**WHAT YOU WILL DO:** Only the lines from the one containing "From stdpp Require" through the one containing "destruct (flag p) as [b|] eqn:Ef." should be printed, exactly as they appear below, with both ends included.

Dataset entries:
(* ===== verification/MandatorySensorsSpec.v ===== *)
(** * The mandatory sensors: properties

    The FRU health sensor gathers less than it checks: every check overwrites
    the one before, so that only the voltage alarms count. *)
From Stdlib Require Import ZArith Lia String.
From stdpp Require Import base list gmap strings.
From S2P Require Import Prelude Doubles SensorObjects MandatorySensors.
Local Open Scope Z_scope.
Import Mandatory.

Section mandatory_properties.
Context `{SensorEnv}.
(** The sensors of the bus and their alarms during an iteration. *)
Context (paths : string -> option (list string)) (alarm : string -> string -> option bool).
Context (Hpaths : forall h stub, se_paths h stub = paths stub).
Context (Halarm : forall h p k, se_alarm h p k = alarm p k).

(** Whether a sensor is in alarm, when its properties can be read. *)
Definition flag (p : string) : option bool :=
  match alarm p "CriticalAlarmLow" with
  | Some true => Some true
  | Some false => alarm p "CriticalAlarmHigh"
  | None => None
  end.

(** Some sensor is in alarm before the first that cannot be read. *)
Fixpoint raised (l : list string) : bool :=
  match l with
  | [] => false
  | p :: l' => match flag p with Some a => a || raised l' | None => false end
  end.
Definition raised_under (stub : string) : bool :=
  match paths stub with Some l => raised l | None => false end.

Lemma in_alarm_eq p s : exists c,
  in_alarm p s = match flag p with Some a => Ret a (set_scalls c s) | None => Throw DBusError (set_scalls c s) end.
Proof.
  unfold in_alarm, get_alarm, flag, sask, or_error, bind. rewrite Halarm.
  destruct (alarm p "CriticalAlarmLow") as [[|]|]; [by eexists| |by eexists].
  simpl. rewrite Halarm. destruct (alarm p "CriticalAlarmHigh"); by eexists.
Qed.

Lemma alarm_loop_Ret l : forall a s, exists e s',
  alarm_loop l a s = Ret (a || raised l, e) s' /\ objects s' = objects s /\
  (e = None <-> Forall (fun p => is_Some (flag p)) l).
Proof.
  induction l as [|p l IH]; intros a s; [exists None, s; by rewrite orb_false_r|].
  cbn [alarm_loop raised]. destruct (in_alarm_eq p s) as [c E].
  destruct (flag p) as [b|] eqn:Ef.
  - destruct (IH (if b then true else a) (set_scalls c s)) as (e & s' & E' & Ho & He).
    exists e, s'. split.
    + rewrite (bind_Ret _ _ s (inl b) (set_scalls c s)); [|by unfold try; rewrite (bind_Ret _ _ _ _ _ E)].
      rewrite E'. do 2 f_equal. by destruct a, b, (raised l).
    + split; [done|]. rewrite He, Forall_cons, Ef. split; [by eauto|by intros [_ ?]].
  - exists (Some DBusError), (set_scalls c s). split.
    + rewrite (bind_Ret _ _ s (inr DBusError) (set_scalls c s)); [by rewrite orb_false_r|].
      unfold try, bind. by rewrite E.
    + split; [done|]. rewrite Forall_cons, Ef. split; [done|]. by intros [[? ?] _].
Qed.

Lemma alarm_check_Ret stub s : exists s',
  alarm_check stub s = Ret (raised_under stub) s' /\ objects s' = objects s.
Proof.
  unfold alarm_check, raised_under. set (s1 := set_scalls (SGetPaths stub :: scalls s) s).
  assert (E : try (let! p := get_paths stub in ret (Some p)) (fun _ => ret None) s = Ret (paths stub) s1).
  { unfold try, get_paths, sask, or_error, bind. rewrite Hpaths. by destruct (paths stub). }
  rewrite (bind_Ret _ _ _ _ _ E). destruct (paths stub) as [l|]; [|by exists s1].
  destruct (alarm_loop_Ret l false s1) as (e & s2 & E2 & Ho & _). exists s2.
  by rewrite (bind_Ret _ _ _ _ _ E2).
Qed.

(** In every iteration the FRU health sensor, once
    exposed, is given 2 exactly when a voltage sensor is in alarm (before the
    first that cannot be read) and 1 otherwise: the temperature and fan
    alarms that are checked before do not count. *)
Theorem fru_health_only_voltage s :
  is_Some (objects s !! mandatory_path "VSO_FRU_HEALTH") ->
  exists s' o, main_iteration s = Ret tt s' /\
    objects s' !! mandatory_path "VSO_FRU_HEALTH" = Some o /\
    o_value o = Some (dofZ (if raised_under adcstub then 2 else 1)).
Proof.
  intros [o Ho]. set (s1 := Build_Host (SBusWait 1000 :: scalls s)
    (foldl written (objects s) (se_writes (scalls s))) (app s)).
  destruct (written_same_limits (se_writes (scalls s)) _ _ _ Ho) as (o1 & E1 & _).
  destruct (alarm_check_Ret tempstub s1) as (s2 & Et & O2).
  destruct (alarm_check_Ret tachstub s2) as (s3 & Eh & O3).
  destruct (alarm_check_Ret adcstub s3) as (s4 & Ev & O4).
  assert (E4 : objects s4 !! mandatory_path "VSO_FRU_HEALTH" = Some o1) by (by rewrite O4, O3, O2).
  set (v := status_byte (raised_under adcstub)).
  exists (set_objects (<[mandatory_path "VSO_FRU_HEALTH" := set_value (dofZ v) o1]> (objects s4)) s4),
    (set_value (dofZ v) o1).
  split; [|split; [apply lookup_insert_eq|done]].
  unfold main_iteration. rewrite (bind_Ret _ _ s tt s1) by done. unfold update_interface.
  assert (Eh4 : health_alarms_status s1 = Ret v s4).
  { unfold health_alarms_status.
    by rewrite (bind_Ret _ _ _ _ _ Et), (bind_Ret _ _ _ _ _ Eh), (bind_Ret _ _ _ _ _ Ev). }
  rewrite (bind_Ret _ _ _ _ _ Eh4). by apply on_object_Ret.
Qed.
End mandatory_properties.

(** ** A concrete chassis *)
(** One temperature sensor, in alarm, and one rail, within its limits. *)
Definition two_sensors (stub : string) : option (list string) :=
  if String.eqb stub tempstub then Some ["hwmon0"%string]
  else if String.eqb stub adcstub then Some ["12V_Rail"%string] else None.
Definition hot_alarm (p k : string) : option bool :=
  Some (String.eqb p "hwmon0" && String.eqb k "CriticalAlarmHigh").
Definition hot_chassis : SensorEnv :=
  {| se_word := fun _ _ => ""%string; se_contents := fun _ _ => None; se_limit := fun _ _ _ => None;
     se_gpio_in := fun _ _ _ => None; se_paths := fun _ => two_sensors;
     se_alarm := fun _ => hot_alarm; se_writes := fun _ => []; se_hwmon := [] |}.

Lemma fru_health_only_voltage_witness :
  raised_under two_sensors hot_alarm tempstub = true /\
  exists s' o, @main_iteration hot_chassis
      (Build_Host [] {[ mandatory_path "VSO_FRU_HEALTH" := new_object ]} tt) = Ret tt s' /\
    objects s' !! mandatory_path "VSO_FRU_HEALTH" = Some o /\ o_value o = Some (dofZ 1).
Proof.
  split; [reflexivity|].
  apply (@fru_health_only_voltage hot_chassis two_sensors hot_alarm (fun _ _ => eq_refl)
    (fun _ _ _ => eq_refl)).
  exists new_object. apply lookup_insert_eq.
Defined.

**ANSWER SECTION:**
From stdpp Require Import base list gmap strings.
From S2P Require Import Prelude Doubles SensorObjects MandatorySensors.
Local Open Scope Z_scope.
Import Mandatory.

Section mandatory_properties.
Context `{SensorEnv}.
(** The sensors of the bus and their alarms during an iteration. *)
Context (paths : string -> option (list string)) (alarm : string -> string -> option bool).
Context (Hpaths : forall h stub, se_paths h stub = paths stub).
Context (Halarm : forall h p k, se_alarm h p k = alarm p k).

(** Whether a sensor is in alarm, when its properties can be read. *)
Definition flag (p : string) : option bool :=
  match alarm p "CriticalAlarmLow" with
  | Some true => Some true
  | Some false => alarm p "CriticalAlarmHigh"
  | None => None
  end.

(** Some sensor is in alarm before the first that cannot be read. *)
Fixpoint raised (l : list string) : bool :=
  match l with
  | [] => false
  | p :: l' => match flag p with Some a => a || raised l' | None => false end
  end.
Definition raised_under (stub : string) : bool :=
  match paths stub with Some l => raised l | None => false end.

Lemma in_alarm_eq p s : exists c,
  in_alarm p s = match flag p with Some a => Ret a (set_scalls c s) | None => Throw DBusError (set_scalls c s) end.
Proof.
  unfold in_alarm, get_alarm, flag, sask, or_error, bind. rewrite Halarm.
  destruct (alarm p "CriticalAlarmLow") as [[|]|]; [by eexists| |by eexists].
  simpl. rewrite Halarm. destruct (alarm p "CriticalAlarmHigh"); by eexists.
Qed.

Lemma alarm_loop_Ret l : forall a s, exists e s',
  alarm_loop l a s = Ret (a || raised l, e) s' /\ objects s' = objects s /\
  (e = None <-> Forall (fun p => is_Some (flag p)) l).
Proof.
  induction l as [|p l IH]; intros a s; [exists None, s; by rewrite orb_false_r|].
  cbn [alarm_loop raised]. destruct (in_alarm_eq p s) as [c E].
  destruct (flag p) as [b|] eqn:Ef.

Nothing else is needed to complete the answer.